--- START ---
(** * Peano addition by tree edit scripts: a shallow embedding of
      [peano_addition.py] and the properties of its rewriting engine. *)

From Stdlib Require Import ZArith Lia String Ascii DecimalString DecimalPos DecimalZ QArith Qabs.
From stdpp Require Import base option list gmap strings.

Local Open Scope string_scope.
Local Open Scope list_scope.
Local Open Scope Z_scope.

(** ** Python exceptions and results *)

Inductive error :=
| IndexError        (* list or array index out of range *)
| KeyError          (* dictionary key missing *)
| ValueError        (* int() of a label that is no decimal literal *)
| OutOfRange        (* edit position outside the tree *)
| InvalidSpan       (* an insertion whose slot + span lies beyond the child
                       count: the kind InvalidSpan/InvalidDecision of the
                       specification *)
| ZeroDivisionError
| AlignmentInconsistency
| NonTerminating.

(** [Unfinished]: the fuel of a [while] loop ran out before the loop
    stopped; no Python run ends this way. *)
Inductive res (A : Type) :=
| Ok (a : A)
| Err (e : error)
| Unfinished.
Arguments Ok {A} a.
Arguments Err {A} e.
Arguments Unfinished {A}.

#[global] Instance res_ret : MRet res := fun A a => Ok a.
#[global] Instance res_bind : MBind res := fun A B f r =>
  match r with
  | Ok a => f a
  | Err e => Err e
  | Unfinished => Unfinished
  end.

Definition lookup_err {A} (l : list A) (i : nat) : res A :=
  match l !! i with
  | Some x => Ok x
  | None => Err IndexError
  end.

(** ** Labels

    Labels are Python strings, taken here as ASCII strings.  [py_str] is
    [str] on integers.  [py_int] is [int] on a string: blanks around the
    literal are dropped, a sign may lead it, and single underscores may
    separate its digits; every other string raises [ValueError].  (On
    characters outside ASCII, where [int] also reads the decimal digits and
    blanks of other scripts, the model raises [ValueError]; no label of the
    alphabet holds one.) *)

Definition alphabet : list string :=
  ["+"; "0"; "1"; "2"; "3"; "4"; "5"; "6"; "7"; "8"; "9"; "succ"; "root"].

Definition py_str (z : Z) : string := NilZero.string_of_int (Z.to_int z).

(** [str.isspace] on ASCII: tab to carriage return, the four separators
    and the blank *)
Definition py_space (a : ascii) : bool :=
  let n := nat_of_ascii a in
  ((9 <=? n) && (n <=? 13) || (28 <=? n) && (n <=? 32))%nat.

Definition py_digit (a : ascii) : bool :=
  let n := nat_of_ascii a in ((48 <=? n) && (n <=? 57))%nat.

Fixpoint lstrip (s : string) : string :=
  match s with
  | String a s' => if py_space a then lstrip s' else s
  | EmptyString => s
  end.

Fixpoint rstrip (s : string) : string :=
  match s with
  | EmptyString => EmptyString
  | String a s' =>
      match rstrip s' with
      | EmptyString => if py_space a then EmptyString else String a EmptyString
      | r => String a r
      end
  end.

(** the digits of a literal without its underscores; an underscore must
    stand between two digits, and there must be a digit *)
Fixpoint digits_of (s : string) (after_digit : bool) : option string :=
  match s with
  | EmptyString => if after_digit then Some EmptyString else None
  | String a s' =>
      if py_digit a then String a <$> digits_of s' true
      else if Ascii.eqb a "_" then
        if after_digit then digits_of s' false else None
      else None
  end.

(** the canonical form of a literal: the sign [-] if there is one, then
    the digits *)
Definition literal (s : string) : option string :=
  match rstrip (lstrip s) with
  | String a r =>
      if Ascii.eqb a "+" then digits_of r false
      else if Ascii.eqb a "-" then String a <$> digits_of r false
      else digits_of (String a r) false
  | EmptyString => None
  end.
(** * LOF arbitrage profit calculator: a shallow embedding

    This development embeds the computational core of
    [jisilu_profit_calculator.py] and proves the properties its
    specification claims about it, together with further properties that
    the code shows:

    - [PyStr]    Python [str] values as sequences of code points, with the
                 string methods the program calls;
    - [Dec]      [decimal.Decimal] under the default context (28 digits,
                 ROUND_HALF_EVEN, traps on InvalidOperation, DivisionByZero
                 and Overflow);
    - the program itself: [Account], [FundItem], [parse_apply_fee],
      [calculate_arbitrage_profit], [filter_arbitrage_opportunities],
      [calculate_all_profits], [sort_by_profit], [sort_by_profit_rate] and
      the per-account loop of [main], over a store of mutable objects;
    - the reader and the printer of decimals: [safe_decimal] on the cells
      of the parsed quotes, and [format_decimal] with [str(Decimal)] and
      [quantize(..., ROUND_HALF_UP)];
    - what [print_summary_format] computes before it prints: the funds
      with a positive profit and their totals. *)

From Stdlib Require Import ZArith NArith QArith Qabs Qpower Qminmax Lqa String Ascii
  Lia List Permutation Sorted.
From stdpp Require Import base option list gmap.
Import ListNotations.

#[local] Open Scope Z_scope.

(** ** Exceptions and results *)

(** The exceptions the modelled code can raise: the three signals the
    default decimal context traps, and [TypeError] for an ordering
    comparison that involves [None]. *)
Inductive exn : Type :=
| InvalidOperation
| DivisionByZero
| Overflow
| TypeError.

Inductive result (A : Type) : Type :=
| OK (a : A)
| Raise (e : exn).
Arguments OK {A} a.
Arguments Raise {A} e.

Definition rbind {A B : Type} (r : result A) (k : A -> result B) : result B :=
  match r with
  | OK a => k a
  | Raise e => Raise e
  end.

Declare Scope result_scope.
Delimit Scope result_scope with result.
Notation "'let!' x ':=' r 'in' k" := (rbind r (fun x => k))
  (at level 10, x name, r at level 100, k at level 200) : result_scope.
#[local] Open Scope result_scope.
--- END ---
» **How to complete this task**: All of the material needs to be reproduced exactly as it reads.

» **Response to the exercise**:
(** * Peano addition by tree edit scripts: a shallow embedding of
      [peano_addition.py] and the properties of its rewriting engine. *)

From Stdlib Require Import ZArith Lia String Ascii DecimalString DecimalPos DecimalZ QArith Qabs.
From stdpp Require Import base option list gmap strings.

Local Open Scope string_scope.
Local Open Scope list_scope.
Local Open Scope Z_scope.

(** ** Python exceptions and results *)

Inductive error :=
| IndexError        (* list or array index out of range *)
| KeyError          (* dictionary key missing *)
| ValueError        (* int() of a label that is no decimal literal *)
| OutOfRange        (* edit position outside the tree *)
| InvalidSpan       (* an insertion whose slot + span lies beyond the child
                       count: the kind InvalidSpan/InvalidDecision of the
                       specification *)
| ZeroDivisionError
| AlignmentInconsistency
| NonTerminating.

(** [Unfinished]: the fuel of a [while] loop ran out before the loop
    stopped; no Python run ends this way. *)
Inductive res (A : Type) :=
| Ok (a : A)
| Err (e : error)
| Unfinished.
Arguments Ok {A} a.
Arguments Err {A} e.
Arguments Unfinished {A}.

#[global] Instance res_ret : MRet res := fun A a => Ok a.
#[global] Instance res_bind : MBind res := fun A B f r =>
  match r with
  | Ok a => f a
  | Err e => Err e
  | Unfinished => Unfinished
  end.

Definition lookup_err {A} (l : list A) (i : nat) : res A :=
  match l !! i with
  | Some x => Ok x
  | None => Err IndexError
  end.

(** ** Labels

    Labels are Python strings, taken here as ASCII strings.  [py_str] is
    [str] on integers.  [py_int] is [int] on a string: blanks around the
    literal are dropped, a sign may lead it, and single underscores may
    separate its digits; every other string raises [ValueError].  (On
    characters outside ASCII, where [int] also reads the decimal digits and
    blanks of other scripts, the model raises [ValueError]; no label of the
    alphabet holds one.) *)

Definition alphabet : list string :=
  ["+"; "0"; "1"; "2"; "3"; "4"; "5"; "6"; "7"; "8"; "9"; "succ"; "root"].

Definition py_str (z : Z) : string := NilZero.string_of_int (Z.to_int z).

(** [str.isspace] on ASCII: tab to carriage return, the four separators
    and the blank *)
Definition py_space (a : ascii) : bool :=
  let n := nat_of_ascii a in
  ((9 <=? n) && (n <=? 13) || (28 <=? n) && (n <=? 32))%nat.

Definition py_digit (a : ascii) : bool :=
  let n := nat_of_ascii a in ((48 <=? n) && (n <=? 57))%nat.

Fixpoint lstrip (s : string) : string :=
  match s with
  | String a s' => if py_space a then lstrip s' else s
  | EmptyString => s
  end.

Fixpoint rstrip (s : string) : string :=
  match s with
  | EmptyString => EmptyString
  | String a s' =>
      match rstrip s' with
      | EmptyString => if py_space a then EmptyString else String a EmptyString
      | r => String a r
      end
  end.

(** the digits of a literal without its underscores; an underscore must
    stand between two digits, and there must be a digit *)
Fixpoint digits_of (s : string) (after_digit : bool) : option string :=
  match s with
  | EmptyString => if after_digit then Some EmptyString else None
  | String a s' =>
      if py_digit a then String a <$> digits_of s' true
      else if Ascii.eqb a "_" then
        if after_digit then digits_of s' false else None
      else None
  end.

(** the canonical form of a literal: the sign [-] if there is one, then
    the digits *)
Definition literal (s : string) : option string :=
  match rstrip (lstrip s) with
  | String a r =>
      if Ascii.eqb a "+" then digits_of r false
      else if Ascii.eqb a "-" then String a <$> digits_of r false
      else digits_of (String a r) false
  | EmptyString => None
  end.
(** * LOF arbitrage profit calculator: a shallow embedding

    This development embeds the computational core of
    [jisilu_profit_calculator.py] and proves the properties its
    specification claims about it, together with further properties that
    the code shows:

    - [PyStr]    Python [str] values as sequences of code points, with the
                 string methods the program calls;
    - [Dec]      [decimal.Decimal] under the default context (28 digits,
                 ROUND_HALF_EVEN, traps on InvalidOperation, DivisionByZero
                 and Overflow);
    - the program itself: [Account], [FundItem], [parse_apply_fee],
      [calculate_arbitrage_profit], [filter_arbitrage_opportunities],
      [calculate_all_profits], [sort_by_profit], [sort_by_profit_rate] and
      the per-account loop of [main], over a store of mutable objects;
    - the reader and the printer of decimals: [safe_decimal] on the cells
      of the parsed quotes, and [format_decimal] with [str(Decimal)] and
      [quantize(..., ROUND_HALF_UP)];
    - what [print_summary_format] computes before it prints: the funds
      with a positive profit and their totals. *)

From Stdlib Require Import ZArith NArith QArith Qabs Qpower Qminmax Lqa String Ascii
  Lia List Permutation Sorted.
From stdpp Require Import base option list gmap.
Import ListNotations.

#[local] Open Scope Z_scope.

(** ** Exceptions and results *)

(** The exceptions the modelled code can raise: the three signals the
    default decimal context traps, and [TypeError] for an ordering
    comparison that involves [None]. *)
Inductive exn : Type :=
| InvalidOperation
| DivisionByZero
| Overflow
| TypeError.

Inductive result (A : Type) : Type :=
| OK (a : A)
| Raise (e : exn).
Arguments OK {A} a.
Arguments Raise {A} e.

Definition rbind {A B : Type} (r : result A) (k : A -> result B) : result B :=
  match r with
  | OK a => k a
  | Raise e => Raise e
  end.

Declare Scope result_scope.
Delimit Scope result_scope with result.
Notation "'let!' x ':=' r 'in' k" := (rbind r (fun x => k))
  (at level 10, x name, r at level 100, k at level 200) : result_scope.
#[local] Open Scope result_scope.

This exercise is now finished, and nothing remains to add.